Emotion oder Intuition dürften in der Rechtsprechung keine Rolle spielen. Allerdings sei auch Kelsens Ideal-Vorstellung, der Richter wende die Rechtsnormen so distanziert an, wie ein Chemiker Substanzen im Labor zusammenbraut, "sicherlich nicht haltbar".
Besondere Pläne für die Zeit nach dem 31. Dezember - mit Ende 2002 tritt Adamovich in den Ruhestand - schmiedet er nicht. Zusammen mit Univ.-Prof. Bernd-Christian Funk und VfGH-Mitglied Univ.Doz. Sektionschef Gerhart Holzinger will er eine Darstellung des Verfassungsrechts vollenden. Mit diesem Buch tritt Adamovich neuerlich in die Fußstapfen seines Vaters, der ebenfalls ein Verfassungsrechts-Lehrbuch verfasste hatte.
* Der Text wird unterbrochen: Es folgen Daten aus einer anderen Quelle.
(** The same request without router history. *)
Definition unrouted_payload : StartPayload :=
  {| words := JS.Str "abandon ability able"; passphrase := JS.Str "";
     pin := "123456"; password := "secret"; routerHistory := None;
     fromXpriv := false; xpub := JS.Undefined |}.

Definition token_X : Token := {| uid := "X"; name := "Token X"; symbol := "TKX" |}.

(** A software wallet with the remote service enabled and a start call
    that raises on either facade. *)
Definition remote_env : StartEnv :=
  {| isHardwareWallet := false;
     featureFlags := {| ignoreFlag := false; walletServiceEnabled := true |};
     stored_tokens := [token_X]; network_name := JS.Str "mainnet";
     serviceWallet := failing_wallet; localWallet := failing_wallet;
     fetchTokenData := Some tt; readiness_race := Some false;
     parked_race := None |}.

(** The same wallet once the "ignore remote service" decision is recorded. *)
Definition local_env : StartEnv :=
  {| isHardwareWallet := false;
     featureFlags := {| ignoreFlag := true; walletServiceEnabled := true |};
     stored_tokens := [token_X]; network_name := JS.Str "mainnet";
     serviceWallet := failing_wallet; localWallet := failing_wallet;
     fetchTokenData := Some tt; readiness_race := Some false;
     parked_race := None |}.

(** A local start whose readiness wait ends on the error message. *)
Definition erroring_env : StartEnv :=
  {| isHardwareWallet := true;
     featureFlags := {| ignoreFlag := false; walletServiceEnabled := false |};
     stored_tokens := [token_X]; network_name := JS.Str "mainnet";
     serviceWallet := tokenless_wallet; localWallet := tokenless_wallet;
     fetchTokenData := Some tt; readiness_race := Some true;
     parked_race := None |}.

(** A state on the remote service with a ready facade, ["X"] registered,
    and height 10. *)
Definition sample_state : AppState :=
  {| state_wallet := failing_wallet; state_useWalletService := JS.Bool true;
     state_tokens := [token_X]; state_height := JS.Num 10;
     state_routerHistory := Some tt |}.

(** A state on the remote service whose facade cannot list its tokens. *)
Definition tokenless_state : AppState :=
  {| state_wallet := tokenless_wallet; state_useWalletService := JS.Bool true;
     state_tokens := [token_X]; state_height := JS.Num 10;
     state_routerHistory := Some tt |}.

Definition sample_reload : ReloadEnv :=
  {| reload_stored_tokens := [token_X]; reload_fetchTokenData := Some tt;
     reload_ready := Some tt |}.

(** A transaction moving the base-currency token and ["X"]. *)
Definition sample_tx : Tx :=
  {| tx_id := "0001"; inputs := [{| token := HTR |}; {| token := "X" |}];
     outputs := [{| token := "X" |}; {| token := HTR |}] |}.

(** A world in which the wallet already carries one listener. *)
Definition sample_world : World :=
  {| wallet_listeners := [("state", 0)]; conn_listeners := [];
     featureFlags_listeners := []; next_closure := 1 |}.

(** Responses for tokens A, B, C: A succeeds with data, B succeeds with
    nothing, C fails. *)
Definition sample_responses : list action :=
  [TOKEN_FETCH_METADATA_FAILED "C";
   TOKEN_FETCH_METADATA_SUCCESS "B" JS.Null;
   TOKEN_FETCH_METADATA_SUCCESS "A" (JS.Obj 7)].


(** ** The remaining sagas *)

Section MoreSagas.

Variable Connection_CONNECTED : JS.value.   (* [Connection.CONNECTED] *)

(** *** [onWalletConnStateUpdate] *)

Definition onWalletConnStateUpdate (payload : JS.value) : saga unit :=
  let isOnline := JS.strict_eq payload Connection_CONNECTED in
  put (isOnlineUpdate isOnline).

(** *** [refreshSharedAddress] *)

Definition refreshSharedAddress (st : AppState) : saga unit :=
  let wallet := state_wallet st in
  let current := getCurrentAddress wallet in
  put (sharedAddressUpdate (address current) (index current)).

End MoreSagas.

(** *** [setupWalletListeners] *)

(** The events [setupWalletListeners] subscribes to, each with the argument
    its emitter passes to the callback. *)
Inductive facade_event :=
| conn_best_block_update (blockHeight : JS.value)
| conn_wallet_load_partial_update (data : JS.value)
| conn_state (state : JS.value)
| wallet_reload_data
| wallet_update_tx (data : JS.value)
| wallet_new_tx (data : JS.value).

(** What a callback hands to the channel: [{type, data}]. *)
Record message := { message_type : string; message_data : JS.value }.

(** The six callbacks of the subscribe function; the message for
    ['reload-data'] has no [data] field. *)
Definition emitted (ev : facade_event) : message :=
  match ev with
  | conn_best_block_update blockHeight =>
      {| message_type := "WALLET_BEST_BLOCK_UPDATE"; message_data := blockHeight |}
  | conn_wallet_load_partial_update data =>
      {| message_type := "WALLET_PARTIAL_UPDATE"; message_data := data |}
  | conn_state state =>
      {| message_type := "WALLET_CONN_STATE_UPDATE"; message_data := state |}
  | wallet_reload_data =>
      {| message_type := "WALLET_RELOAD_DATA"; message_data := JS.Undefined |}
  | wallet_update_tx data =>
      {| message_type := "WALLET_UPDATE_TX"; message_data := data |}
  | wallet_new_tx data =>
      {| message_type := "WALLET_NEW_TX"; message_data := data |}
  end.

(** The loop over the messages the channel delivers; then the saga waits
    on the channel. *)
Definition setupWalletListeners (messages : list message) : saga unit :=
  for_of messages (λ message,
    put (bridged (message_type message) (message_data message))) ;;
  suspend.

(** *** The root [saga] *)

Inductive handler :=
| startWallet_handler
| onWalletConnStateUpdate_handler
| walletReloading_handler
| handleTx_handler
| bestBlockUpdate_handler
| loadPartialUpdate_handler
| refreshSharedAddress_handler.

Inductive watcher := takeLatest | takeEvery.

#[global] Instance handler_eq_dec : EqDecision handler.
Proof. solve_decision. Defined.
#[global] Instance watcher_eq_dec : EqDecision watcher.
Proof. solve_decision. Defined.
#[global] Instance facade_event_eq_dec : EqDecision facade_event.
Proof. solve_decision. Defined.

(** The watchers the root saga runs, in the order of its [all];
    [START_WALLET_REQUESTED] is the type exported by the actions module,
    whatever it is, and its handler is [startWallet] under [errorHandler]. *)
Definition root_saga (START_WALLET_REQUESTED : string)
    : list (watcher * string * handler) :=
  [(takeLatest, START_WALLET_REQUESTED, startWallet_handler);
   (takeLatest, "WALLET_CONN_STATE_UPDATE", onWalletConnStateUpdate_handler);
   (takeLatest, "WALLET_RELOADING", walletReloading_handler);
   (takeEvery, "WALLET_NEW_TX", handleTx_handler);
   (takeEvery, "WALLET_UPDATE_TX", handleTx_handler);
   (takeEvery, "WALLET_BEST_BLOCK_UPDATE", bestBlockUpdate_handler);
   (takeEvery, "WALLET_PARTIAL_UPDATE", loadPartialUpdate_handler);
   (takeEvery, "WALLET_RELOAD_DATA", walletReloading_handler);
   (takeEvery, "WALLET_REFRESH_SHARED_ADDRESS", refreshSharedAddress_handler)].

(** The watchers an action of the given type wakes. *)
Definition woken (START_WALLET_REQUESTED type : string)
    : list (watcher * handler) :=
  omap (λ '(w, pattern, h), if decide (pattern = type) then Some (w, h) else None)
       (root_saga START_WALLET_REQUESTED).

(** ** Counting effects *)

(** How many effects of a run satisfy [p]. *)
Fixpoint tally (p : effect → bool) (t : list effect) : nat :=
  match t with
  | [] => 0
  | e :: t' => (if p e then 1 else 0) + tally p t'
  end.

Definition is_cancel (e : effect) : bool :=
  match e with Cancel_threads => true | _ => false end.
Definition is_failed (e : effect) : bool :=
  match e with Put startWalletFailed => true | _ => false end.
Definition is_success (e : effect) : bool :=
  match e with Put (loadWalletSuccess _) => true | _ => false end.
Definition is_restart (e : effect) : bool :=
  match e with Put (START_WALLET_REQUESTED _) => true | _ => false end.
Definition is_fork (e : effect) : bool :=
  match e with Fork _ => true | _ => false end.
Definition is_spawn (e : effect) : bool :=
  match e with Spawn _ => true | _ => false end.
Definition is_start_call (e : effect) : bool :=
  match e with Call (wallet_start_call _ _) => true | _ => false end.
Definition is_server_info (e : effect) : bool :=
  match e with Put (setServerInfo _ _) => true | _ => false end.
Definition is_wallet_setup (e : effect) : bool :=
  match e with cleanLoadedData _ | new_wallet _ => true | _ => false end.

(** ** The ways a start attempt ends *)

Inductive ending :=
| Fell_back          (* the remote start raised: fallback and return *)
| Waiting_ready      (* suspended in the readiness race *)
| Failed_ready       (* the error take won the readiness race *)
| Failed_load        (* [loadTokens] raised *)
| Parked             (* loaded, suspended in the final race *)
| Superseded         (* loaded, then a new start request *)
| Reloaded.          (* loaded, then a reload request *)

#[global] Instance ending_eq_dec : EqDecision ending.
Proof. solve_decision. Defined.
"Völlig emanzipieren kann man sich von so einem übermächtigen Vaterbild nie," reflektiert Adamovich. Man müsse sich klar werden, inwieweit sich im eigenen Verhalten die Auseinandersetzung mit dem Vater widerspiegelt: "Wie es in diesem Zimmer hier aussieht - ist sicher kein Zufall."